*Problem statement*
A line qualifies if it holds the string "done". Copy every qualifying line from the records.
[Dataset records Boundary: Start]
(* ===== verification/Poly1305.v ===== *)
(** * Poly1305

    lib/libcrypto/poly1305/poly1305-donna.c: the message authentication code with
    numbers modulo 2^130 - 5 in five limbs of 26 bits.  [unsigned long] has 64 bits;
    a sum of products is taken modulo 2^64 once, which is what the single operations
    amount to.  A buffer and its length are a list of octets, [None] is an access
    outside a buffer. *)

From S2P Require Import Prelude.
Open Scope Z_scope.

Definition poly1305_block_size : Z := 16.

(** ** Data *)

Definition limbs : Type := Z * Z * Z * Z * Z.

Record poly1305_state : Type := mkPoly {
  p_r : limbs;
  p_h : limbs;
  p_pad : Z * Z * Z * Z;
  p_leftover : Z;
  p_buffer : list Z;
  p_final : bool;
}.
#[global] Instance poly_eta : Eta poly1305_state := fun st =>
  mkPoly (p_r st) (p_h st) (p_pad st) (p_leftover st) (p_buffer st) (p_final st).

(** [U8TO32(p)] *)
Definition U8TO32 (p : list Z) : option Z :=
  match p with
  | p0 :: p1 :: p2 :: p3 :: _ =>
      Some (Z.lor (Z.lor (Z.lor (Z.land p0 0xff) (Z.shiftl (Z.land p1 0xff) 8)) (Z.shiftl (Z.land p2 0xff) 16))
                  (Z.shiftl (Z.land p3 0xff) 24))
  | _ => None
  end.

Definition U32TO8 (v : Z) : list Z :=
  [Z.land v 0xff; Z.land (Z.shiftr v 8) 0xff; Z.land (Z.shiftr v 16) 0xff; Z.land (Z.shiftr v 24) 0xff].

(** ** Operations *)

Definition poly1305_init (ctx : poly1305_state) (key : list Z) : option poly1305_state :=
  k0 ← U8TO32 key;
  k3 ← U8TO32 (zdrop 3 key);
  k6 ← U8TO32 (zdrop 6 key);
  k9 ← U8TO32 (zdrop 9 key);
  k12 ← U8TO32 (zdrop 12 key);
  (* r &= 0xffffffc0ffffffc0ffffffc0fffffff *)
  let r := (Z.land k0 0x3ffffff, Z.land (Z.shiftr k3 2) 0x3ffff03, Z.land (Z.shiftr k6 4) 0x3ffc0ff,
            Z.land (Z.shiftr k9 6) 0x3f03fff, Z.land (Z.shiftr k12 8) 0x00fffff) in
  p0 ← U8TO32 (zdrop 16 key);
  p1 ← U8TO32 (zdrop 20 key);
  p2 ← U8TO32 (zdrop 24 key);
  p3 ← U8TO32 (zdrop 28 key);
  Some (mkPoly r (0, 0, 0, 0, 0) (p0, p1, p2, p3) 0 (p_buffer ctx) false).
[Dataset records Boundary: End]
[Dataset records Boundary: Start]
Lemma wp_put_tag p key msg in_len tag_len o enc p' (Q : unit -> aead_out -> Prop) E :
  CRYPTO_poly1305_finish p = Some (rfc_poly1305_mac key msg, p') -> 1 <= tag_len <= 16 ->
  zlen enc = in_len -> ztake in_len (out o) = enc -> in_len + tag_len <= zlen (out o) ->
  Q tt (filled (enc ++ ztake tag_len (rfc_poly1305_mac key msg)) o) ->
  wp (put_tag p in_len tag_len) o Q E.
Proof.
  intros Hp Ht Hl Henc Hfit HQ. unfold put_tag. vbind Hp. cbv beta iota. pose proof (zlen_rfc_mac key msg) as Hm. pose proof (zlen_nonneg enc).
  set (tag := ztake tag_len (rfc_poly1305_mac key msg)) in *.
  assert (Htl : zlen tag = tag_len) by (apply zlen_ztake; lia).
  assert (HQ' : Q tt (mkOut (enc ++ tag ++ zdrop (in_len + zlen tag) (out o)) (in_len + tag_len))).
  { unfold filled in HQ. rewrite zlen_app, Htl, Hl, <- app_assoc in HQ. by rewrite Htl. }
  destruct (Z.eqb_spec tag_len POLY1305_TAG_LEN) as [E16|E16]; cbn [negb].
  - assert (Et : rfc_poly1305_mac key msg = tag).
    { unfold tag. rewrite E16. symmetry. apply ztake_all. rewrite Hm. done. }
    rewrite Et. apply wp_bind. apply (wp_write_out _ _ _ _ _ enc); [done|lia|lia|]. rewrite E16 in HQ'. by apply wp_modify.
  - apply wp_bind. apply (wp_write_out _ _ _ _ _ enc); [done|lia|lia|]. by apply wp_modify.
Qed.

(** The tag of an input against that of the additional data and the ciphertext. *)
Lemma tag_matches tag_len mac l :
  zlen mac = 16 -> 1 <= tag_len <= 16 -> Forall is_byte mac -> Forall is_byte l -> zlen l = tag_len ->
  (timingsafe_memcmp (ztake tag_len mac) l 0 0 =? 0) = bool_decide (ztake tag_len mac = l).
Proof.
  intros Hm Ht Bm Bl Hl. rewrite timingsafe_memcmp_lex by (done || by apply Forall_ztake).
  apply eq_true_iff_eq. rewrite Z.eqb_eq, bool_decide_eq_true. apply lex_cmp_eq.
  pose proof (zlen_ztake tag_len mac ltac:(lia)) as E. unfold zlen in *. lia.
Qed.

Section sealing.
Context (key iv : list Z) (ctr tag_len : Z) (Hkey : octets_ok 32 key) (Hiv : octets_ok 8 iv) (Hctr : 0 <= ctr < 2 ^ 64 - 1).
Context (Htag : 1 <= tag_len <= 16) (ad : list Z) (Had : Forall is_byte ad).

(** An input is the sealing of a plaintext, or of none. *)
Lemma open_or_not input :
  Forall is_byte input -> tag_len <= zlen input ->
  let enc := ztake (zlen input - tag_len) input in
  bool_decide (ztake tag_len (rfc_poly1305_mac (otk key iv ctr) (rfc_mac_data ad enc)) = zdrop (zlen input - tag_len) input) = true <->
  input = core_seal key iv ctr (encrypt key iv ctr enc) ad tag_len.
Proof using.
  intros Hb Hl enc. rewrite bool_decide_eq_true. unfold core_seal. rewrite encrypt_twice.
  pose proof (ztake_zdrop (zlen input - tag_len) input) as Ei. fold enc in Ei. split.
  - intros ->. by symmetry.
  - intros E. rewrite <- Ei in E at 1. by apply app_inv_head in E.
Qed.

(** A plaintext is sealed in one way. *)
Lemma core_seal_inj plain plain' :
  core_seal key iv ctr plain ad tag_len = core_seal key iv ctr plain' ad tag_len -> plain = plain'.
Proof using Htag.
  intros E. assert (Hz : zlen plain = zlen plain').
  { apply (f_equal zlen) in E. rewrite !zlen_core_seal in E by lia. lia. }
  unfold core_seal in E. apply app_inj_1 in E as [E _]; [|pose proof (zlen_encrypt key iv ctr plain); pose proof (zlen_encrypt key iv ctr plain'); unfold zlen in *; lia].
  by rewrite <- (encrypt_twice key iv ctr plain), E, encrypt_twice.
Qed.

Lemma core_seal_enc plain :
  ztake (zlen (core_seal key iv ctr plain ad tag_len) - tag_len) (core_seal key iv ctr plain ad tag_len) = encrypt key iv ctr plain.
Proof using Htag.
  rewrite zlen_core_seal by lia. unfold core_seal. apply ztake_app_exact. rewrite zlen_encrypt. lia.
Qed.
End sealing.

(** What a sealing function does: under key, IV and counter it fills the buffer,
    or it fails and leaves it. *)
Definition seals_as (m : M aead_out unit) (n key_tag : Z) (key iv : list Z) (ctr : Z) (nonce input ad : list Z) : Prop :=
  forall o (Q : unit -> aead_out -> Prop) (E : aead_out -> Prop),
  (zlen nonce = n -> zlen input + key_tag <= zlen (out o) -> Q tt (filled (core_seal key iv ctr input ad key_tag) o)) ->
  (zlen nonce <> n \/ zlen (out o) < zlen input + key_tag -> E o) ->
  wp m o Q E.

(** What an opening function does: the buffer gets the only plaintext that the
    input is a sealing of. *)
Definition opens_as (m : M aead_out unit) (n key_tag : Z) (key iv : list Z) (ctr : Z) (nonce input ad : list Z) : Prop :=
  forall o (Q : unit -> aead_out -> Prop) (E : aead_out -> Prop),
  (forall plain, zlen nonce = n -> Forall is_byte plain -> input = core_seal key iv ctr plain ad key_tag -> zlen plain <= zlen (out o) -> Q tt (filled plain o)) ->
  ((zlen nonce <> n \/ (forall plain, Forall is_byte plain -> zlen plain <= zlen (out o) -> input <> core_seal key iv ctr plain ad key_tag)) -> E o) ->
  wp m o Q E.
[Dataset records Boundary: End]
*Expected answer*
    { unfold tag. rewrite E16. symmetry. apply ztake_all. rewrite Hm. done. }
    rewrite Et. apply wp_bind. apply (wp_write_out _ _ _ _ _ enc); [done|lia|lia|]. rewrite E16 in HQ'. by apply wp_modify.
  - apply wp_bind. apply (wp_write_out _ _ _ _ _ enc); [done|lia|lia|]. by apply wp_modify.
  intros Hm Ht Bm Bl Hl. rewrite timingsafe_memcmp_lex by (done || by apply Forall_ztake).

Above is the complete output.